Statistical Analysis

The demographic and perioperative data were analyzed using statistical software package (SPSS) version 19.0 (IBM, Armonk, NY). Due to relatively low sample number, the statistical normality was tested using Shapiro–wilk test. Normally distributed data are reported as mean and standard deviation (mean ± standard deviation [SD]) while non-normally distributed variables as median (interquartile ranges [IQR] 25th and 75th percentiles) or the full ranges.

Results

Demographics of the Study Population

The study considered 68 cases of morbidly adherent placenta previa cases from medical records retrospectively with age ranging from 23 to 42 years (mean 33.43 ± 4.58 years). Sixty-five of the 68 patients had prior cesarean deliveries: 56 of them had one cesarean, seven of them had two cesareans, and two of them had three prior cesarean deliveries (Table 1). Three women had a history of prior anterior submucous myomectomy. A total of 57 women had a history of uterine curettage, either due to an abortion or miscarriage. Deliveries were electively scheduled from 28+6 weeks to 39+5 weeks. The median gestational age at birth was 35+2 weeks (IQR 34+5, 37+4 weeks). Twenty women included in the study were already pregnant for >36 weeks when they arrived at our hospital.

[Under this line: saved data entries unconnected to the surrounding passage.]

(* ===== verification/TimersValues.v ===== *)
(** * TimersValues: the timer registry and the reactive key/value store

    [set_timer], [list_due_timers], [cancel_timer], [write_value] and
    [get_value] of [tape_adk/service.py]. *)
From S2P Require Import Prelude Sql Schemas.

(** What the timer methods return. *)
Module TimerRecord.
Record t := mk {
  session : SKey;
  timer_id : string;
  fire_at_ms : Z;
  kind : string;
  payload_json : json;
  fired : bool;
  created_at_ms : Z
}.
Definition from_row (r : StorageTimer.t) : t := {|
  session := r.(StorageTimer.session);
  timer_id := r.(StorageTimer.timer_id);
  fire_at_ms := r.(StorageTimer.fire_at_ms);
  kind := r.(StorageTimer.kind);
  payload_json := r.(StorageTimer.payload_json);
  fired := r.(StorageTimer.fired);
  created_at_ms := r.(StorageTimer.created_at_ms)
|}.
End TimerRecord.

Definition select_timer (s : SKey) (timer_id : string) : Tx Db.t (option StorageTimer.t) :=
  d ← tx_get;
  tx_lift (one_or_none
    (select_where (fun r => StorageTimer.pk r = (s, timer_id)) d.(Db.timers))).

Definition fresh_timer (now : Z) (s : SKey) (timer_id : string) (fire_at_ms : Z)
    (kind : string) (payload : json) : StorageTimer.t := {|
  StorageTimer.session := s;
  StorageTimer.timer_id := timer_id;
  StorageTimer.fire_at_ms := fire_at_ms;
  StorageTimer.kind := kind;
  StorageTimer.payload_json := payload;
  StorageTimer.fired := false;
  StorageTimer.created_at_ms := now
|}.

Definition set_timer (clk : Z) (s : SKey) (timer_id : string) (fire_at_ms : Z)
    (kind : string) (payload : json) : M Db.t TimerRecord.t :=
  txn (
    existing ← select_timer s timer_id;
    match existing with
    | Some row => mret (TimerRecord.from_row row)
    | None =>
      let row := fresh_timer clk s timer_id fire_at_ms kind payload in
      _ ← insert_timer row;
      mret (TimerRecord.from_row row)
    end).

Definition timer_due (now : Z) (r : StorageTimer.t) : Prop :=
  r.(StorageTimer.fired) = false /\ (r.(StorageTimer.fire_at_ms) <= now)%Z.

#[export] Instance timer_due_dec now r : Decision (timer_due now r).
Proof. unfold timer_due. apply _. Defined.

(** [for r in rows: r.fired = True], flushed row by row. *)
Fixpoint mark_fired (rows : list StorageTimer.t) : Tx Db.t unit :=
  match rows with
  | [] => mret tt
  | r :: rows' => _ ← save_timer (StorageTimer.set_fired true r); mark_fired rows'
  end.

(** The records are taken before the rows are marked. *)
Definition list_due_timers (clk now_ms : Z) (lim : nat) (claim : bool)
    : M Db.t (list TimerRecord.t) :=
  let now := int_or now_ms clk in
  txn (d ← tx_get;
    let rows := limit lim (order_by StorageTimer.fire_at_ms
                  (select_where (timer_due now) d.(Db.timers))) in
    let results := TimerRecord.from_row <$> rows in
    _ ← (if claim then mark_fired rows else mret tt);
    mret results).

Definition cancel_timer (s : SKey) (timer_id : string) : M Db.t bool :=
  txn (fun d =>
    let P r := StorageTimer.pk r = (s, timer_id) in
    let n := rowcount P d.(Db.timers) in
    Ok (bool_decide (0 < n), Db.set_timers (delete_where P d.(Db.timers)) d)).

(** ** Reactive KV *)

Definition select_value (namespace key : string) : Tx Db.t (option StorageValue.t) :=
  d ← tx_get;
  tx_lift (one_or_none
    (select_where (fun r => StorageValue.pk r = (namespace, key)) d.(Db.values))).

Definition first_value (now : Z) (namespace key : string) (value : json)
    (writer : option string) : StorageValue.t := {|
  StorageValue.namespace := namespace;
  StorageValue.key := key;
  StorageValue.value_json := value;
  StorageValue.version := 1;
  StorageValue.ts_ms := now;
  StorageValue.writer := writer;
  StorageValue.deleted := false
|}.

Definition next_value (now : Z) (value : json) (writer : option string)
    (row : StorageValue.t) : StorageValue.t := {|
  StorageValue.namespace := row.(StorageValue.namespace);
  StorageValue.key := row.(StorageValue.key);
  StorageValue.value_json := value;
  StorageValue.version := int_or row.(StorageValue.version) 0 + 1;
  StorageValue.ts_ms := now;
  StorageValue.writer := writer;
  StorageValue.deleted := false
|}.

Definition write_value (clk : Z) (namespace key : string) (value : json)
    (if_version : Z) (writer : string) : M Db.t StorageValue.t :=
  txn (
    existing ← select_value namespace key;
    match existing with
    | None =>
      if decide (0 <= if_version /\ if_version <> 0)%Z
      then tx_raise (ValueError (MNoPriorRow if_version))
      else
        let row := first_value clk namespace key value (str_or_opt writer None) in
        _ ← insert_value row; mret row
    | Some row =>
      if decide (0 <= if_version /\ if_version <> row.(StorageValue.version))%Z
      then tx_raise (ValueError (MStaleCas if_version row.(StorageValue.version)))
      else
        let row' := next_value clk value
                      (str_or_opt writer row.(StorageValue.writer)) row in
        _ ← save_value row'; mret row'
    end).

Definition get_value (namespace key : string) : M Db.t (option StorageValue.t) :=
  txn (select_value namespace key).
(* ===== verification/Snapshots.v ===== *)
(** * Snapshots: [take_snapshot], [get_snapshot] and [continue_as_new]

    The compactable short-circuit of [tape_adk/service.py]: terminal effects
    are captured into one JSON map per session, which [begin_effect] reads when
    the live row is gone. *)
From S2P Require Import Prelude Sql Schemas EffectLedger ObligationLedger TimersValues.

(** The fourteen columns [take_snapshot] keeps of an effect. *)
Definition capture (r : StorageEffect.t) : Captured.t := {|
  Captured.status := Some r.(StorageEffect.status);
  Captured.semantics := Some r.(StorageEffect.semantics);
  Captured.dispatch_mode := Some r.(StorageEffect.dispatch_mode);
  Captured.business_key := r.(StorageEffect.business_key);
  Captured.connector := r.(StorageEffect.connector);
  Captured.external_ref := r.(StorageEffect.external_ref);
  Captured.request_json := r.(StorageEffect.request_json);
  Captured.response_json := r.(StorageEffect.response_json);
  Captured.error_json := r.(StorageEffect.error_json);
  Captured.invocation_id := Some r.(StorageEffect.invocation_id);
  Captured.decision_index := Some r.(StorageEffect.decision_index);
  Captured.tool_name := Some r.(StorageEffect.tool_name);
  Captured.call_index := Some r.(StorageEffect.call_index);
  Captured.ts_ms := Some r.(StorageEffect.ts_ms)
|}.

(** [CONFIRMED] or [FAILED]. *)
Definition terminal_effect (r : StorageEffect.t) : Prop :=
  r.(StorageEffect.status) ∈ [EffectStatus.CONFIRMED; EffectStatus.FAILED].
#[export] Instance terminal_effect_dec r : Decision (terminal_effect r).
Proof. unfold terminal_effect. apply _. Defined.

(** [for r in rows: captured[r.idempotency_key] = {..}] *)
Definition capture_rows (rows : list StorageEffect.t) : gmap string Captured.t :=
  foldl (fun m r => <[r.(StorageEffect.idempotency_key) := capture r]> m) ∅ rows.

(** The summary [take_snapshot] returns. *)
Record SnapshotSummary := mkSnapshotSummary {
  captured_count : Z;
  merged_total : Z;
  summary_up_to_ts_ms : Z
}.

(** The clock is read twice: [clk0] for the watermark, [clk] for the row. *)
Definition take_snapshot (clk0 clk : Z) (s : SKey) (up_to_ts_ms : Z)
    : M Db.t SnapshotSummary :=
  let watermark := int_or up_to_ts_ms clk0 in
  txn (d ← tx_get;
    let rows := select_where (fun r => r.(StorageEffect.session) = s /\
        terminal_effect r /\ (r.(StorageEffect.ts_ms) <= watermark)%Z)
      d.(Db.effects) in
    let captured := capture_rows rows in
    snap ← select_snapshot s;
    merged ← match snap with
      | None =>
        let merged := captured in
        _ ← insert_snapshot {|
          StorageEffectSnapshot.session := s;
          StorageEffectSnapshot.effects_json := Some merged;
          StorageEffectSnapshot.up_to_ts_ms := watermark;
          StorageEffectSnapshot.effects_count := Z.of_nat (size merged);
          StorageEffectSnapshot.created_at_ms := clk;
          StorageEffectSnapshot.updated_at_ms := clk |};
        mret merged
      | Some sn =>
        (* [merged = dict(snap.effects_json or {}); merged.update(captured)] *)
        let merged := captured ∪ default ∅ sn.(StorageEffectSnapshot.effects_json) in
        _ ← save_snapshot {|
          StorageEffectSnapshot.session := sn.(StorageEffectSnapshot.session);
          StorageEffectSnapshot.effects_json := Some merged;
          StorageEffectSnapshot.up_to_ts_ms :=
            Z.max (int_or sn.(StorageEffectSnapshot.up_to_ts_ms) 0) watermark;
          StorageEffectSnapshot.effects_count := Z.of_nat (size merged);
          StorageEffectSnapshot.created_at_ms := sn.(StorageEffectSnapshot.created_at_ms);
          StorageEffectSnapshot.updated_at_ms := clk |};
        mret merged
      end;
    mret {| captured_count := Z.of_nat (size captured);
            merged_total := Z.of_nat (size merged);
            summary_up_to_ts_ms := watermark |}).

Definition get_snapshot (s : SKey) : M Db.t (option StorageEffectSnapshot.t) :=
  txn (select_snapshot s).

(** ** Pinning *)

Definition active_obligation (o : StorageObligation.t) : Prop :=
  o.(StorageObligation.status)
    ∈ [ObligationStatus.PENDING; ObligationStatus.COMMITTED].
#[export] Instance active_obligation_dec o : Decision (active_obligation o).
Proof. unfold active_obligation. apply _. Defined.

(** The NOT EXISTS subquery.  It compares [session_id] alone, not the triple. *)
Definition pins (o : StorageObligation.t) (e : StorageEffect.t) : Prop :=
  o.(StorageObligation.session).(session_id) = e.(StorageEffect.session).(session_id) /\
  o.(StorageObligation.effect_key) = e.(StorageEffect.idempotency_key) /\
  active_obligation o.
#[export] Instance pins_dec o e : Decision (pins o e).
Proof. unfold pins. apply _. Defined.

Definition pinned (os : list StorageObligation.t) (e : StorageEffect.t) : Prop :=
  Exists (fun o => pins o e) os.
#[export] Instance pinned_dec os e : Decision (pinned os e).
Proof. unfold pinned. apply _. Defined.

(** ** continue_as_new *)

Record ContinueResult := mkContinueResult {
  effects_pruned : Z;
  state_written : bool;
  obligations_kept : Z
}.

Definition continue_namespace (s : SKey) : string :=
  "tape:continue-as-new:" +:+ s.(session_id).

(** Prune the old invocation's unpinned terminal effects, then count the active
    obligations that still name one of its effects. *)
Definition prune_invocation (s : SKey) (old_invocation_id : string)
    : Tx Db.t (Z * Z) := fun d =>
  let P e := e.(StorageEffect.session) = s /\
    e.(StorageEffect.invocation_id) = old_invocation_id /\
    terminal_effect e /\ ~ pinned d.(Db.obligations) e in
  let pruned := rowcount P d.(Db.effects) in
  let effects' := delete_where P d.(Db.effects) in
  let keys := StorageEffect.idempotency_key <$>
    select_where (fun e => e.(StorageEffect.session) = s /\
      e.(StorageEffect.invocation_id) = old_invocation_id) effects' in
  let kept := select_where (fun o => o.(StorageObligation.session) = s /\
    active_obligation o /\ o.(StorageObligation.effect_key) ∈ keys)
    d.(Db.obligations) in
  Ok ((Z.of_nat pruned, Z.of_nat (length kept)), Db.set_effects effects' d).

Definition carry_state (clk : Z) (s : SKey) (new_invocation_id : string)
    (carried_state : json) : Tx Db.t unit :=
  let ns := continue_namespace s in
  existing ← select_value ns new_invocation_id;
  match existing with
  | None => insert_value
      (first_value clk ns new_invocation_id carried_state (Some "continue_as_new"))
  | Some row => save_value
      (next_value clk carried_state (Some "continue_as_new") row)
  end.

Definition continue_as_new (clk : Z) (s : SKey)
    (old_invocation_id new_invocation_id : string) (carried_state : json)
    (prune_old : bool) : M Db.t ContinueResult :=
  txn (
    counts ← (if prune_old then prune_invocation s old_invocation_id
              else mret (0%Z, 0%Z));
    written ← (if json_is_none carried_state then mret false
               else _ ← carry_state clk s new_invocation_id carried_state; mret true);
    mret {| effects_pruned := counts.1; state_written := written;
            obligations_kept := counts.2 |}).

Table 1 Demographic Characteristics of Patients

Outcomes of the Study and Follow-Up

During the 3 years of study, the overall incidence of placenta accreta spectrum in our hospital was 1.48% (accreta), 1.20% (increta), and 0.05% (percreta). All 68 women recruited in our cohort had positive ultrasound results, which showed not only previa but also accreta spectrum. The preoperational US results showed accreta, increta, and percreta in 50%, 44%, and 6% of cases, respectively, whereas 58%, 36%, and 6% of cases, respectively, with MRI (Table 2). The results of percreta, both through ultrasound and MRI, were consistent with each other. The results of both imaging modalities, US and MRI, had a consistency rate of 92%. After the surgery and subsequent pathological investigations, it was revealed that four accreta cases were identified as increta. The results of pathological diagnoses post-surgery showed placenta accreta and percreta among 57%, 37%, and 6% of cases, respectively. Antepartum and pathological diagnoses had a concurrence rate of 94%.

Table 2 Category of Placental Invasion During Pre- or Post-Operation

The median intraoperative blood loss was 1200 mL (IQR 800, 2025 mL) with a mean of 1588 ± 1251 mL. The median blood loss in the first 24 hours of postpartum was 130 mL (IQR 90, 235 mL) with a mean of 124 ± 72 mL. Thirty-five women received blood transfusion with a median transfusion of 800 mL (700, 1200 mL) of packed red cells and 400 mL (400, 800 mL) of plasma (Table 3).

Table 3 Perioperative Data of Patients

The median duration of abdominal aorta balloon occlusion was 17 minutes (IQR 9, 26 minutes). The mean fetal and maternal radiation doses were 6.98 ± 5.36 mGy and 31.65 ± 39.07 mGy, respectively, while the median fetal exposure and maternal radiation exposure were 5 mGy (IQR 3, 11 mGy) and 12 mGy (IQR 3, 52 mGy), respectively. Bilateral uterine artery embolization was performed in 21 cases of massive hemorrhage over 1500 mL. Hysterectomy was performed in only three cases of intractable hemorrhage. One patient required excision of some bladder tissue due to placental infiltration.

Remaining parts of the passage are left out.